Rapid-Onset Dystonia Parkinsonism

Rapid-Onset Dystonia Parkinsonism, DYT12, is a rare movement disorder characterized by the acute onset of both dystonia and parkinsonian features. Mutations to the Na+/K+- ATPase alpha three subunit have been associated with DYT12, located within the ATP1A3 gene on chromosome 19. The disorder is inherited in an autosomal dominant fashion, affecting a small population of families. Typical onset is in the second to third decades and is often the result of a significant physiological stressor, whether physical or psychological. Dystonia typically affects bulbar musculature resulting in speech and swallowing difficulties, as well as focal limb muscles. Bradykinesia and postural instability are the most frequent parkinsonian manifestations observed. Although tremor is less common, it can be seen mutation negative cases with a higher prevalence. A rostrocaudal gradient of symptoms, affecting the face more than arm more than leg, is commonly seen in mutation positive cases of DYT12. Typical dopaminergic therapy is usually not successful in DY12 in comparison to the dopa-responsive dystonias. Genetic testing remains the gold standard for diagnosis.

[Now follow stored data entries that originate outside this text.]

(* ===== verification/DevBackends.v ===== *)
(** * The two replacement policies behind [DevCache]

    [New] of [component/dev_cache/cache.go] puts an LRU cache with stale answers or an
    adaptive replacement cache behind the interface [backend].  Both have the laws the
    cache relies on; only the LRU cache never panics. *)

From Stdlib Require Import ZArith Lia.
From stdpp Require Import base gmap fin_maps numbers list.
From S2P Require Import Prelude Lru Arc DevCache DevCacheTheory DevCacheRefresh.
#[local] Open Scope Z_scope.

(** ** The LRU cache *)

Section lru.
Context {K V : Type} `{Countable K}.

Definition lru_state : Type := Lru.world K V * Lru.LruCache K.
Definition stale_config (n : Z) : Lru.LruCache K := Lru.New [Lru.WithSize n; Lru.WithStale true].

#[export] Instance lru_backend : Backend K V lru_state := {|
  bGetWithExpire now b k := let '(w, c, r) := Lru.GetWithExpire (Arc.Unix now) b.1 b.2 k in Some ((w, c), option_map (λ x, (x.1, x.2 * 1000000000)) r);
  bSetWithExpire now b k v t := Some (Lru.SetWithExpire (Arc.Unix now) b.1 b.2 k v (Arc.Unix t));
  bDelete b k := Lru.Delete b.1 b.2 k;
  bClear b := (b.1, Lru.Clear b.2);
  bSnapshot b := Some ((λ e, (Lru.key e, (Lru.value e, Lru.expires e * 1000000000))) <$> Lru.Snapshot b.1 b.2);
|}.

Definition lru_ok (n : Z) (b : lru_state) : Prop := Lru.wf b.1 b.2 ∧ Lru.same_config (stale_config n) b.2.

Definition found (e : Lru.entry K V) : V * Z := (Lru.value e, Lru.expires e * 1000000000).
Definition lru_view (b : lru_state) (k : K) : option (V * Z) := found <$> Lru.a_find k (Lru.Snapshot b.1 b.2).

Lemma lru_view_elem n b k x : lru_ok n b → lru_view b k = Some x ↔ ∃ e, e ∈ Lru.Snapshot b.1 b.2 ∧ Lru.key e = k ∧ found e = x.
Proof.
  intros [Hwf _]. unfold lru_view. split.
  - intros (e & [H1 H2]%Lru.a_find_Some & ->)%fmap_Some. by exists e.
  - intros (e & Hin & <- & <-). rewrite (Lru.a_find_nodup _ e); [done| |done]. by apply Lru.wf_nodup_keys.
Qed.

(** The options are those of [stale_config]: nothing expires by age. *)
Lemma stale_fields n c : Lru.same_config (stale_config n) c → Lru.expiring c = false ∧ Lru.maxAge c = 0 ∧ ∀ now (a : list (Lru.entry K V) * list (K * V)), Lru.a_trim c now a = a.
Proof. intros ->. by split_and!. Qed.
(* ===== verification/OverridePath.v ===== *)
(** * [adapter/provider/override_expr.go]: documents and the paths into them

    An override expression changes the mapping of a proxy before the proxy is made.  A
    value is [nil], a scalar (any Go value that is neither a mapping nor an array), an
    array or a mapping; a mapping is the list of its entries in the order of their keys,
    the order in which the code visits them whenever it matters.  Documents are trees:
    the code updates them in place, and its result is the value of the tree it updated. *)

From Stdlib Require Import ZArith Lia String.
From stdpp Require Import base strings numbers list.
From S2P Require Import Prelude.
#[local] Open Scope Z_scope.

Inductive overridePathSegment := Field (key : string) | Index (index : Z) | Wildcard.
Abbreviation path := (list overridePathSegment).

(** An error is its format and arguments; [Wrapf] adds context to a cause. *)
Inductive error :=
| IndexOutOfRange (i : Z)
| Errorf (format : string) (args : list string)
| Wrapf (format : string) (args : list string) (cause : error).

Section values.
Context {S : Type}.

Inductive value := VNull | VScalar (s : S) | VArr (l : list value) | VMap (m : list (string * value)).

(** ** Mappings *)

Fixpoint mget (m : list (string * value)) (k : string) : option value :=
  match m with
  | [] => None
  | (k', v) :: m => if bool_decide (k = k') then Some v else mget m k
  end.

(** [m[k] = v] *)
Fixpoint mset (m : list (string * value)) (k : string) (v : value) : list (string * value) :=
  match m with
  | [] => [(k, v)]
  | (k', v') :: m =>
      if bool_decide (k = k') then (k, v) :: m
      else if String.ltb k k' then (k, v) :: (k', v') :: m
      else (k', v') :: mset m k v
  end.

(** [m[k]] of an absent key is [nil]. *)
Definition field (m : list (string * value)) (k : string) : value := default VNull (mget m k).

Fixpoint cloneOverrideValue (v : value) : value :=
  match v with
  | VMap m => VMap ((fix go m := match m with [] => [] | (k, v) :: m => (k, cloneOverrideValue v) :: go m end) m)
  | VArr l => VArr ((fix go l := match l with [] => [] | v :: l => cloneOverrideValue v :: go l end) l)
  | v => v
  end.

(** ** Paths *)

(** A negative index counts from the end. *)
Definition resolve_index (i : Z) (len : nat) : Z := if i <? 0 then i + Z.of_nat len else i.
Definition in_range (i : Z) (len : nat) : bool := (0 <=? i) && (i <? Z.of_nat len).

Fixpoint lookupOverridePathStream (v : value) (p : path) : list value :=
  match p with
  | [] => [v]
  | Field k :: p => match v with VMap m => lookupOverridePathStream (field m k) p | _ => [VNull] end
  | Index i :: p =>
      match v with
      | VArr l =>
          let i := resolve_index i (length l) in
          if in_range i (length l) then lookupOverridePathStream (nth (Z.to_nat i) l VNull) p else [VNull]
      | _ => [VNull]
      end
  | Wildcard :: p =>
      match v with
      | VArr l => concat ((λ x, lookupOverridePathStream x p) <$> l)
      | VMap m => concat ((λ e, lookupOverridePathStream e.2 p) <$> m)
      | _ => []
      end
  end.

(** An update of each element in turn; the first error ends it.  The code visits a
    mapping in no fixed order here, the model in the order of the keys: the order decides
    only which of several errors is the one reported. *)
Fixpoint update_list (f : value → result error value) (l : list value) : result error (list value) :=
  match l with
  | [] => Ok []
  | v :: l => let! v := f v in let! l := update_list f l in Ok (v :: l)
  end.
Fixpoint update_map (f : value → result error value) (m : list (string * value)) : result error (list (string * value)) :=
  match m with
  | [] => Ok []
  | (k, v) :: m => let! v := f v in let! m := update_map f m in Ok ((k, v) :: m)
  end.

(** [for len(array) <= index { array = append(array, nil) }] *)
Definition extend (l : list value) (n : nat) : list value := l ++ replicate (n + 1 - length l) VNull.

Fixpoint updateOverridePath (v : value) (p : path) (updater : value → result error value) : result error value :=
  match p with
  | [] => updater v
  | Field k :: p =>
      match (match v with VNull => VMap [] | v => v end) with
      | VMap m => let! x := updateOverridePath (field m k) p updater in Ok (VMap (mset m k x))
      | v => Ok v
      end
  | Index i :: p =>
      match (match v with VNull => VArr [] | v => v end) with
      | VArr l =>
          let j := resolve_index i (length l) in
          if j <? 0 then Err (IndexOutOfRange i)
          else
            let l := extend l (Z.to_nat j) in
            let! x := updateOverridePath (nth (Z.to_nat j) l VNull) p updater in
            Ok (VArr (<[Z.to_nat j := x]> l))
      | v => Ok v
      end
  | Wildcard :: p =>
      match v with
      | VArr l => let! l := update_list (λ x, updateOverridePath x p updater) l in Ok (VArr l)
      | VMap m => let! m := update_map (λ x, updateOverridePath x p updater) m in Ok (VMap m)
      | v => Ok v
      end
  end.

(** ** Selected targets *)

Record overrideTargetSelection := mkSelection { sel_value : value; sel_path : path }.

Fixpoint expandOverrideTargetPath (s : overrideTargetSelection) (p : path) : list overrideTargetSelection :=
  match p with
  | [] => [s]
  | Field k :: p =>
      match sel_value s with
      | VNull => expandOverrideTargetPath (mkSelection VNull (sel_path s ++ [Field k])) p
      | VMap m => expandOverrideTargetPath (mkSelection (field m k) (sel_path s ++ [Field k])) p
      | _ => []
      end
  | Index i :: p =>
      match sel_value s with
      | VNull => expandOverrideTargetPath (mkSelection VNull (sel_path s ++ [Index i])) p
      | VArr l =>
          let j := resolve_index i (length l) in
          if j <? 0 then []
          else expandOverrideTargetPath (mkSelection (nth (Z.to_nat j) l VNull) (sel_path s ++ [Index j])) p
      | _ => []
      end
  | Wildcard :: p =>
      match sel_value s with
      | VArr l => concat (imap (λ i x, expandOverrideTargetPath (mkSelection x (sel_path s ++ [Index (Z.of_nat i)])) p) l)
      | VMap m => concat ((λ e, expandOverrideTargetPath (mkSelection e.2 (sel_path s ++ [Field e.1])) p) <$> m)
      | _ => []
      end
  end.

(** A stage follows a path or keeps what satisfies a condition; [nil] and [false] do not. *)
Inductive overrideTargetStage := StagePath (p : path) | StageCondition (cond : value → result error (list value)).

Fixpoint keep_selections (truthy : value → bool) (cond : value → result error (list value)) (ss : list overrideTargetSelection) : result error (list overrideTargetSelection) :=
  match ss with
  | [] => Ok []
  | s :: ss =>
      let! matches := cond (sel_value s) in
      let! ss := keep_selections truthy cond ss in
      Ok (if existsb truthy matches then s :: ss else ss)
  end.

Fixpoint resolve_stages (truthy : value → bool) (stages : list overrideTargetStage) (ss : list overrideTargetSelection) : result error (list overrideTargetSelection) :=
  match stages with
  | [] => Ok ss
  | StagePath p :: stages => resolve_stages truthy stages (concat ((λ s, expandOverrideTargetPath s p) <$> ss))
  | StageCondition cond :: stages => let! ss := keep_selections truthy cond ss in resolve_stages truthy stages ss
  end.

Definition resolve (truthy : value → bool) (stages : list overrideTargetStage) (root : value) : result error (list overrideTargetSelection) :=
  resolve_stages truthy stages [mkSelection root []].

(** The updates of the selected targets, one after the other. *)
Fixpoint update_selected (v : value) (ps : list path) (updater : value → result error value) : result error value :=
  match ps with
  | [] => Ok v
  | p :: ps => let! v := updateOverridePath v p updater in update_selected v ps updater
  end.

(** ** Deletion *)

(** What the paths say about the child under a key: whether it goes, and what remains of the paths. *)
Definition key_matches (k : string) (s : overridePathSegment) : bool := match s with Wildcard => true | Field k' => bool_decide (k' = k) | Index _ => false end.
Definition index_matches (i len : nat) (s : overridePathSegment) : bool :=
  match s with Wildcard => true | Index j => resolve_index j len =? Z.of_nat i | Field _ => false end.

Definition removes (matches : overridePathSegment → bool) (ps : list path) : bool :=
  existsb (λ p, match p with [s] => matches s | _ => false end) ps.
Definition tails (matches : overridePathSegment → bool) (ps : list path) : list path :=
  omap (λ p, match p with s :: (_ :: _) as t => if matches s then Some (tail p) else None | _ => None end) ps.

Fixpoint deleteOverridePaths (v : value) (ps : list path) {struct v} : value :=
  match v with
  | VMap m =>
      VMap ((fix go m :=
        match m with
        | [] => []
        | (k, x) :: m =>
            if removes (key_matches k) ps then go m
            else (k, match tails (key_matches k) ps with [] => x | ts => deleteOverridePaths x ts end) :: go m
        end) m)
  | VArr l =>
      VArr ((fix go i l' :=
        match l' with
        | [] => []
        | x :: l' =>
            if removes (index_matches i (length l)) ps then go (Datatypes.S i) l'
            else (match tails (index_matches i (length l)) ps with [] => x | ts => deleteOverridePaths x ts end) :: go (Datatypes.S i) l'
        end) 0%nat l)
  | v => v
  end.
End values.
Arguments value : clear implicits.
Arguments overrideTargetSelection : clear implicits.
Arguments overrideTargetStage : clear implicits.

  1. Brashear A, Butler IJ, Hyland K, Farlow MR, Dobyns WB. Cerebrospinal fluid homovanillic acid levels in rapid-onset dystonia-parkinsonism. Annals of Neurology 1998; 43: 521-526.
  2. Brashear A, Dobyns WB, de Carvalho Aguir P, et al. The phenotypic spectrum of rapid-onset dystonia-parkinonsim (RDP) and mutations in the ATP1A3 gene. Brain 2007; 130: 828-835.

Submitted by James Addington, M.D. Resident Physician, Department of Neurology, University of Virginia

Disclosures: Dr. Addington is a member of the Residents & Fellows Section of Neurology.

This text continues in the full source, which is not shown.